- **WORK TASK**: For each line below that holds the word "every", make a copy.

++++++

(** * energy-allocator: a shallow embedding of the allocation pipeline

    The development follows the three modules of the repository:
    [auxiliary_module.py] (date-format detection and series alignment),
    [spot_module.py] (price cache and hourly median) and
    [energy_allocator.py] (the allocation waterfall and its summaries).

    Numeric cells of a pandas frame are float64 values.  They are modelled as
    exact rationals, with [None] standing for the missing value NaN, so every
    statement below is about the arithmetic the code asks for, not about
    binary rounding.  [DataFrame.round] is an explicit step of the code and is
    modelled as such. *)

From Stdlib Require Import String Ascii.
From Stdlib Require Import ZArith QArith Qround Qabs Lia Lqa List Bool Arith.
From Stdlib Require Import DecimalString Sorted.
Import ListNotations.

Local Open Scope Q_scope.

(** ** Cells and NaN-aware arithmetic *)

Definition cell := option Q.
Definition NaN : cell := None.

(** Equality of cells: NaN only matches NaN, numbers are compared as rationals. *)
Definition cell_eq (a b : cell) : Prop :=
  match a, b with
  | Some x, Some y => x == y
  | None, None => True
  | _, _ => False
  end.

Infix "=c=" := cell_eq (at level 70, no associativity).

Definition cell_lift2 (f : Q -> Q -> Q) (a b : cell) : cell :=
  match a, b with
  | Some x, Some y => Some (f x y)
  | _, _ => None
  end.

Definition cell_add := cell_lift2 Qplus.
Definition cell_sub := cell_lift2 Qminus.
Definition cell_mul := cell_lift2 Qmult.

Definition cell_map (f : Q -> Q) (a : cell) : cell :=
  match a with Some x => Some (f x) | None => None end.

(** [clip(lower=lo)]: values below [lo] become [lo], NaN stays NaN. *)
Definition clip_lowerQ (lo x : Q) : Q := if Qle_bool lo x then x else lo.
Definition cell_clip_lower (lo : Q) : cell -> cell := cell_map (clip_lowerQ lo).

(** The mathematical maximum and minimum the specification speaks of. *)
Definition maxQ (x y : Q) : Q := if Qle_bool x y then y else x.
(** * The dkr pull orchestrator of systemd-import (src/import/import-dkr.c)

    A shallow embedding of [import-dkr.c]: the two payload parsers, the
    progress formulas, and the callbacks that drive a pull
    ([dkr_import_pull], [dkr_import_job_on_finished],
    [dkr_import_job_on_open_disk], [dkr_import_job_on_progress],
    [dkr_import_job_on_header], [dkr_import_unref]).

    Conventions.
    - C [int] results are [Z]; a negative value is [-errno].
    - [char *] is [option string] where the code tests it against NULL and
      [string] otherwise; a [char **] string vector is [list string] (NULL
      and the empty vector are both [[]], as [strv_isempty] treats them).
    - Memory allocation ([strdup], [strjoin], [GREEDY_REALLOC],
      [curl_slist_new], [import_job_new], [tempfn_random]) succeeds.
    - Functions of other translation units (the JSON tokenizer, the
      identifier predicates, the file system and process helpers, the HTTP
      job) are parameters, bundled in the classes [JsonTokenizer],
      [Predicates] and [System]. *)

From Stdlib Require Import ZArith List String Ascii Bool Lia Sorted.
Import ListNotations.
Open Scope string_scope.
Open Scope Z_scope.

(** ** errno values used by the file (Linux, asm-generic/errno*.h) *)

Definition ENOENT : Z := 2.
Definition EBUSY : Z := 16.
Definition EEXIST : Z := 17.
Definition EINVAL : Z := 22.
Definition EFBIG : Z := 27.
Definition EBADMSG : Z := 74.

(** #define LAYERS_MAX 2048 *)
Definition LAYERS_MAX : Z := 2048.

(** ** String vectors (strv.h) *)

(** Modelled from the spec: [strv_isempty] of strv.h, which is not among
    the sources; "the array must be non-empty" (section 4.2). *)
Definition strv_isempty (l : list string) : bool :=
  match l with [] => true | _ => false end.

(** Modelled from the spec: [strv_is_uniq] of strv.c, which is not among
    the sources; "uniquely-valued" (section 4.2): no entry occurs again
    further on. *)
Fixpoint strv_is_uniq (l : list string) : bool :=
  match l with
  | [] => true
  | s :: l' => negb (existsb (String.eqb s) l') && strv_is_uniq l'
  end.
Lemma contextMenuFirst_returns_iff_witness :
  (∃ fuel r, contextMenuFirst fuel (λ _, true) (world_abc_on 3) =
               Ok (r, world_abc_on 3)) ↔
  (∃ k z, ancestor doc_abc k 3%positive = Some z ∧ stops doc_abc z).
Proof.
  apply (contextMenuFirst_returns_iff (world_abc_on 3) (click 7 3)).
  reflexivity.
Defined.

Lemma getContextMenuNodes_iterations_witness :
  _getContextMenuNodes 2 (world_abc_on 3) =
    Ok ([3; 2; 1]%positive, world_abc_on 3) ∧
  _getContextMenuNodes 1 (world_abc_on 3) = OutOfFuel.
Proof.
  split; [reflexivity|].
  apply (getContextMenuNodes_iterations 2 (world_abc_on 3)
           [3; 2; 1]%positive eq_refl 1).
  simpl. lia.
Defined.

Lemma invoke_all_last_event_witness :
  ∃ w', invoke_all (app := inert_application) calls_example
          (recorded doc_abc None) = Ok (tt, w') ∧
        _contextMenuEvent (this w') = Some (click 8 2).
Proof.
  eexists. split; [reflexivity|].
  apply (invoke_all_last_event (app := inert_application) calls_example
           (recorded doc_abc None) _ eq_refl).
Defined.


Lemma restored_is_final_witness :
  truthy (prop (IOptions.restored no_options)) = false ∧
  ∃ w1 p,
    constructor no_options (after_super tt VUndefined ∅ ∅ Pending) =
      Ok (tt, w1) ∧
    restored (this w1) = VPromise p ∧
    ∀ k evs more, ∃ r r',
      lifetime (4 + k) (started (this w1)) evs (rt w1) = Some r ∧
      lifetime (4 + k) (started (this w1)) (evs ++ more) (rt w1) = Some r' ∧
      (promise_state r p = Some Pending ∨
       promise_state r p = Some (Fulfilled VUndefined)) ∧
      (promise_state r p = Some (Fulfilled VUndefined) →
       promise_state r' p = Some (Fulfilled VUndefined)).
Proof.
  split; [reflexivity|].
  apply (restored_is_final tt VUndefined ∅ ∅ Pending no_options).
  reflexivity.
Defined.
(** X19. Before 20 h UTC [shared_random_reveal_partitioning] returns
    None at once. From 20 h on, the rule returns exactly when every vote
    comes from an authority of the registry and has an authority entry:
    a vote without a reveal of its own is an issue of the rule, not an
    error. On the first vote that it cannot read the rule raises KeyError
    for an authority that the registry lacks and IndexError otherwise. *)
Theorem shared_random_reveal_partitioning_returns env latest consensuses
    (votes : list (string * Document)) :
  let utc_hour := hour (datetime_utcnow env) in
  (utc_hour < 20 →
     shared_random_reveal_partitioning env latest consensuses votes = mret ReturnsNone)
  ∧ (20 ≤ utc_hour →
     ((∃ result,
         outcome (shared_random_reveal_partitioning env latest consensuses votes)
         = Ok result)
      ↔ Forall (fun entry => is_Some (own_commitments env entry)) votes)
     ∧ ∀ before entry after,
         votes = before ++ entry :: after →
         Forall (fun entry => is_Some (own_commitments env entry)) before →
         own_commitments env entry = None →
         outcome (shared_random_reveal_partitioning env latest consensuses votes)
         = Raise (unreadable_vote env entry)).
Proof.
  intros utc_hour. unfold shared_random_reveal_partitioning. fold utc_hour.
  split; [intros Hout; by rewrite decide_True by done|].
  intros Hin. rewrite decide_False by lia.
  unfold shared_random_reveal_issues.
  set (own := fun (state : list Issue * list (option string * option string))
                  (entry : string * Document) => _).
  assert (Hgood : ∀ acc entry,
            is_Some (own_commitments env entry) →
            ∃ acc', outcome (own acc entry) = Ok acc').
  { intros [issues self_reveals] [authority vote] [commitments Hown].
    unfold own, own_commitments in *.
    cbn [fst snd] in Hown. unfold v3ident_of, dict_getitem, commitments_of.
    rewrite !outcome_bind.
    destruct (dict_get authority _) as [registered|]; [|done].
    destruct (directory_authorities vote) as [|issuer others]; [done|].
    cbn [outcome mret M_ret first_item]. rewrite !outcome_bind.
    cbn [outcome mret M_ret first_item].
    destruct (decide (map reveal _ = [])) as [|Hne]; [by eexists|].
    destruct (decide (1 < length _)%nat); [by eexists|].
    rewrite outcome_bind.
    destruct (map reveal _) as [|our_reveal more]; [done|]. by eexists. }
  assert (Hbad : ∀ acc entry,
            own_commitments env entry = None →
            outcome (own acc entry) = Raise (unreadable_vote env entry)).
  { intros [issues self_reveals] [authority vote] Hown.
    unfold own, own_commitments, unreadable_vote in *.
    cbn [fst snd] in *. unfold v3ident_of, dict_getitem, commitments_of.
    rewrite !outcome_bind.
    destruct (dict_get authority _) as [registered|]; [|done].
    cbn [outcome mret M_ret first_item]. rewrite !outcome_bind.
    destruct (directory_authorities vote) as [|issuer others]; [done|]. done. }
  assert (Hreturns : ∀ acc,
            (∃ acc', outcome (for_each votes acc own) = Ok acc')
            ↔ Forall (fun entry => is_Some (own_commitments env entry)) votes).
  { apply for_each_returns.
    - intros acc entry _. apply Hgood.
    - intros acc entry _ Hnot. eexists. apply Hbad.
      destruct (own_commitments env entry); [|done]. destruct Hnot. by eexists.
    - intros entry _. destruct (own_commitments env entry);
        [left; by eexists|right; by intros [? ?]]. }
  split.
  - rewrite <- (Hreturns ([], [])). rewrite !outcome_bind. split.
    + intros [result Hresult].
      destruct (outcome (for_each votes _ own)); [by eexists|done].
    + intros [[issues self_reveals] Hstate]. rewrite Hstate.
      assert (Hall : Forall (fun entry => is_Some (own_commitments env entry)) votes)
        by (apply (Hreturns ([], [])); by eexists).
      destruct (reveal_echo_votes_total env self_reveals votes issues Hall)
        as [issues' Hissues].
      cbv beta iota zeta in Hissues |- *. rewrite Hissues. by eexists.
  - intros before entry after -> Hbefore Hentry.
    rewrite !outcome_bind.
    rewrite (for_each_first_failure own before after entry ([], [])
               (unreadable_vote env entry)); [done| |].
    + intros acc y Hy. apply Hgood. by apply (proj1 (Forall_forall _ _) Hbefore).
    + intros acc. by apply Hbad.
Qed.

++++++

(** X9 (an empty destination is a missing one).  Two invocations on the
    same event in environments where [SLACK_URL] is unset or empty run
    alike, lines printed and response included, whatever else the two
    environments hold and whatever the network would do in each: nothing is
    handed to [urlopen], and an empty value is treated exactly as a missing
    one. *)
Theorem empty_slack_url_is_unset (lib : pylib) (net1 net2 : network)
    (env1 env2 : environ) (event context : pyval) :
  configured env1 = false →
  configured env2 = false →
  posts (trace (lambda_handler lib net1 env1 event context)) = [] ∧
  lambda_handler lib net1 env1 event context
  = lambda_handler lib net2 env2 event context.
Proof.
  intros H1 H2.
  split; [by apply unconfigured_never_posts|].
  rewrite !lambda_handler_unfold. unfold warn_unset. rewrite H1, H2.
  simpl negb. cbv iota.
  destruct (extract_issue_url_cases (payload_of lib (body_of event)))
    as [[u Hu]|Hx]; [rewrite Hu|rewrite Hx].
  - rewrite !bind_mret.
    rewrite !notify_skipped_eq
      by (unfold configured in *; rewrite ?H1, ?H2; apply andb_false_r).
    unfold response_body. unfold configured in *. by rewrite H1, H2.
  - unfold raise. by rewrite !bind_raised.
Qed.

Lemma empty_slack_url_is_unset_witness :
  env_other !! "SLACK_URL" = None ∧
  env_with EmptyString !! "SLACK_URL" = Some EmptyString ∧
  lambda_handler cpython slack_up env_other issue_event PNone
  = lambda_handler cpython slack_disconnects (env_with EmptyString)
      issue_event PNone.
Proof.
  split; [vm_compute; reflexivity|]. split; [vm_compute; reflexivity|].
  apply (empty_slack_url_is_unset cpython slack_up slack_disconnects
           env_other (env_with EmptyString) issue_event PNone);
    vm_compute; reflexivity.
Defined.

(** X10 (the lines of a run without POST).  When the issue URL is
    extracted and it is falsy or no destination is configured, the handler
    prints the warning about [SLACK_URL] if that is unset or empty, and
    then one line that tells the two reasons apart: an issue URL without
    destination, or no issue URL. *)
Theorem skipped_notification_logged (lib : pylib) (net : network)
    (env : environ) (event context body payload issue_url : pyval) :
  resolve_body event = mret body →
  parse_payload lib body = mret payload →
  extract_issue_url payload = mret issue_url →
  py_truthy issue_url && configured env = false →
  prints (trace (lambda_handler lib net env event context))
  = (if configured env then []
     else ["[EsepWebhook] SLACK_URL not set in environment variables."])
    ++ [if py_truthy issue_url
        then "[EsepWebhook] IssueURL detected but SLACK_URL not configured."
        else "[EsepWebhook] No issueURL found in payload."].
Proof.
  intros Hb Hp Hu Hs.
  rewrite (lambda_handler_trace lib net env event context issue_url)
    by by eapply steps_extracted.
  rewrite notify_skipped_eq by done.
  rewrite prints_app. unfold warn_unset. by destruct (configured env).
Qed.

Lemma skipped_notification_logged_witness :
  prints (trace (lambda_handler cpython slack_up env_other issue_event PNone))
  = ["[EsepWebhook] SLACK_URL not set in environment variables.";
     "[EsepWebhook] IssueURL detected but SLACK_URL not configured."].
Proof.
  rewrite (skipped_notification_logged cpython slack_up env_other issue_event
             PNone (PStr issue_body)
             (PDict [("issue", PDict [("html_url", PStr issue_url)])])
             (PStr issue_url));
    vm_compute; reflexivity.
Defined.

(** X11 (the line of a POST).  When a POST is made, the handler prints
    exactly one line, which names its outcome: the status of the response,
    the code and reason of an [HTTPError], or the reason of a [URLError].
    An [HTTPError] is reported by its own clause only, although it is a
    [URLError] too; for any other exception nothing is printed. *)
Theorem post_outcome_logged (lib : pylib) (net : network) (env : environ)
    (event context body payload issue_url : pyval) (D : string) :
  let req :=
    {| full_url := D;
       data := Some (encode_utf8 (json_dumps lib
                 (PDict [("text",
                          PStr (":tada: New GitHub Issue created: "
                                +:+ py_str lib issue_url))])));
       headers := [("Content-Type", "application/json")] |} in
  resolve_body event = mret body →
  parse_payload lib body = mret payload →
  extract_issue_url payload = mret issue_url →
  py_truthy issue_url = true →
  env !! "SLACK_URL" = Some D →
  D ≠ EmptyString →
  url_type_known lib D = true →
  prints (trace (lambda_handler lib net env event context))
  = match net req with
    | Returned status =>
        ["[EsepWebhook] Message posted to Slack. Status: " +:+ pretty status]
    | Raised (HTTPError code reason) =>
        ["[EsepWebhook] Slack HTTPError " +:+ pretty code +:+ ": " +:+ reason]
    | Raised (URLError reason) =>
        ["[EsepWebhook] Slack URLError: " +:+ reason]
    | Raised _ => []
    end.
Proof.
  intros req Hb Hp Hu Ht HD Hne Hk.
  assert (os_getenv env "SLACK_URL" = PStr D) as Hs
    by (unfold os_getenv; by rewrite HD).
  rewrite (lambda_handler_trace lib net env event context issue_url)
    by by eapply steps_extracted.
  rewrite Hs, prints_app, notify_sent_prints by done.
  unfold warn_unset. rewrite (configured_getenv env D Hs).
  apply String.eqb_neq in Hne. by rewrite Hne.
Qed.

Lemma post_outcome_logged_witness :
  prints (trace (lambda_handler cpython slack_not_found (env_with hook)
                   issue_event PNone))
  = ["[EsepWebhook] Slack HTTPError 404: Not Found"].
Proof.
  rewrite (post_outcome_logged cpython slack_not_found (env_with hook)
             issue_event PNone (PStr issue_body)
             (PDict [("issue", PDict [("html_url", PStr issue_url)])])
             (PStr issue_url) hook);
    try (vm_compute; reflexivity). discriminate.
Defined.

++++++

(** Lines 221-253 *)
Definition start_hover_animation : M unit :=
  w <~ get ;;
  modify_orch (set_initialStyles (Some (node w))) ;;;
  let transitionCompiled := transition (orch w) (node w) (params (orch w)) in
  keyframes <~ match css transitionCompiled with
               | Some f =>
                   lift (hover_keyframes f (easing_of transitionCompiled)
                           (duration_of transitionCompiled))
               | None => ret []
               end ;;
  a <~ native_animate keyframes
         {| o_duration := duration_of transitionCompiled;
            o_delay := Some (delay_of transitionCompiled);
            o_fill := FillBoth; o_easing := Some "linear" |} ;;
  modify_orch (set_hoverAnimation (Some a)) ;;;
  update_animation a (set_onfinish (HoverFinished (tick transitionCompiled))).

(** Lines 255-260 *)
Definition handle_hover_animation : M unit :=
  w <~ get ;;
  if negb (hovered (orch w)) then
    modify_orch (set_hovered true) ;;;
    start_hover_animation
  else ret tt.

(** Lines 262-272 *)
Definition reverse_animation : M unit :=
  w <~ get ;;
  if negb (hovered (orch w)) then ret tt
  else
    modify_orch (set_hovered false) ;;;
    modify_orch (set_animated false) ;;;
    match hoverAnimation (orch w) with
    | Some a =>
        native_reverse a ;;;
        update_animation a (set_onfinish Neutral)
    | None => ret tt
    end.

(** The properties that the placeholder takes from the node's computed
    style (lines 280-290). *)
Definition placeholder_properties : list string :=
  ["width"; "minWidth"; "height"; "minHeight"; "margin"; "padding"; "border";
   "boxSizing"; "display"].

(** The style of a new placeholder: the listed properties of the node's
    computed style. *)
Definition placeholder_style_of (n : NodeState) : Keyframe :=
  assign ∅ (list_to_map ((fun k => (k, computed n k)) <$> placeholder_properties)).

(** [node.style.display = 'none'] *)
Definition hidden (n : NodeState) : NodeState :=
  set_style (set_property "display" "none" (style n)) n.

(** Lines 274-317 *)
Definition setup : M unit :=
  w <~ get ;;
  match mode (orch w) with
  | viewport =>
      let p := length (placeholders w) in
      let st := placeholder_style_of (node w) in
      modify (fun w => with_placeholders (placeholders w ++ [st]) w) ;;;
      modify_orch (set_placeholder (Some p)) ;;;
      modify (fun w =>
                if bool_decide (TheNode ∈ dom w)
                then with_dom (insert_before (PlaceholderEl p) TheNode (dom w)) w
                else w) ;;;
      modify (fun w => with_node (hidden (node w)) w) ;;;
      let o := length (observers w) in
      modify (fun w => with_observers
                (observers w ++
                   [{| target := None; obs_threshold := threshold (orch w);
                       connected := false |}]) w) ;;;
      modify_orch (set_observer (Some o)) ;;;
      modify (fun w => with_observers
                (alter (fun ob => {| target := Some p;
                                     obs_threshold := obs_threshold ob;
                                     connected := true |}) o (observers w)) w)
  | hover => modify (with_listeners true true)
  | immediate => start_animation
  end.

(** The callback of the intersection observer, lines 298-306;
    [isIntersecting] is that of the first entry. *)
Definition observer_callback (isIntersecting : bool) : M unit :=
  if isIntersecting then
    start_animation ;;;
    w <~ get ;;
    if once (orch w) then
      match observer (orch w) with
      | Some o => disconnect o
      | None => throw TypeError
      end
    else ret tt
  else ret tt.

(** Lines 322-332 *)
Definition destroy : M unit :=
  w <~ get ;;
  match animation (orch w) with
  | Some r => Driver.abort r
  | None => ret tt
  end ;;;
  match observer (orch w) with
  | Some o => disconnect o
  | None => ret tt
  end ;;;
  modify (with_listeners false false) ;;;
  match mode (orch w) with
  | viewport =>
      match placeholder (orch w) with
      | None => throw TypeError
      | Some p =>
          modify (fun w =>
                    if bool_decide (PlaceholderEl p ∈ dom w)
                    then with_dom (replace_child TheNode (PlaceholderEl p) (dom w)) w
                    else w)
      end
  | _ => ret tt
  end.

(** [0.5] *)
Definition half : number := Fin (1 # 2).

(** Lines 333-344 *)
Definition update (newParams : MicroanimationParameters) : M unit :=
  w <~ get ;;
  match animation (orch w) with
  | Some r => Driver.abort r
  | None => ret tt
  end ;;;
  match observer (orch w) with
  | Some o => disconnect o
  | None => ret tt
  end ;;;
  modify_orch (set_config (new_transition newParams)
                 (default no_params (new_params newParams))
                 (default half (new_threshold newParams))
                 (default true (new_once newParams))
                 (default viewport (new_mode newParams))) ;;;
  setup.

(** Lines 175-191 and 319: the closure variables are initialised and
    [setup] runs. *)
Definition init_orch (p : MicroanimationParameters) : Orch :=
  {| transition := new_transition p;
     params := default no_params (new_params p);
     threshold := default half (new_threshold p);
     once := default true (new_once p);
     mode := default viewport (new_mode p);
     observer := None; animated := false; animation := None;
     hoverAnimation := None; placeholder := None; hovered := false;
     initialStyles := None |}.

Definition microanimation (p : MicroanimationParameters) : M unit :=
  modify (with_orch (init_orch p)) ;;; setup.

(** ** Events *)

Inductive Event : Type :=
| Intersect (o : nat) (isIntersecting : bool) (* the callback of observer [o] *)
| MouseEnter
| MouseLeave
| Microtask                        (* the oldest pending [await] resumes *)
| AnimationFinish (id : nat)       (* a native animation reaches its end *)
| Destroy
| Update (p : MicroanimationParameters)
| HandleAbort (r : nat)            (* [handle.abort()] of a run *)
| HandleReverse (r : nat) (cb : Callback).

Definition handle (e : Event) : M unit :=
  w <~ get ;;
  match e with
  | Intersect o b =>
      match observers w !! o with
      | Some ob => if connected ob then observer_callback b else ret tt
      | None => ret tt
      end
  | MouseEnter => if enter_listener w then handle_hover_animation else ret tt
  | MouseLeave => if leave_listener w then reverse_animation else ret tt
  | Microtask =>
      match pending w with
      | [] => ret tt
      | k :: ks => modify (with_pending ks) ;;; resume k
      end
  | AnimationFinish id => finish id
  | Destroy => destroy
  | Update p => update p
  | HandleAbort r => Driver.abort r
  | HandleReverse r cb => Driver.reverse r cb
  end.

++++++

- **TASK SOLUTION**:
    exact rationals, with [None] standing for the missing value NaN, so every
    None at once. From 20 h on, the rule returns exactly when every vote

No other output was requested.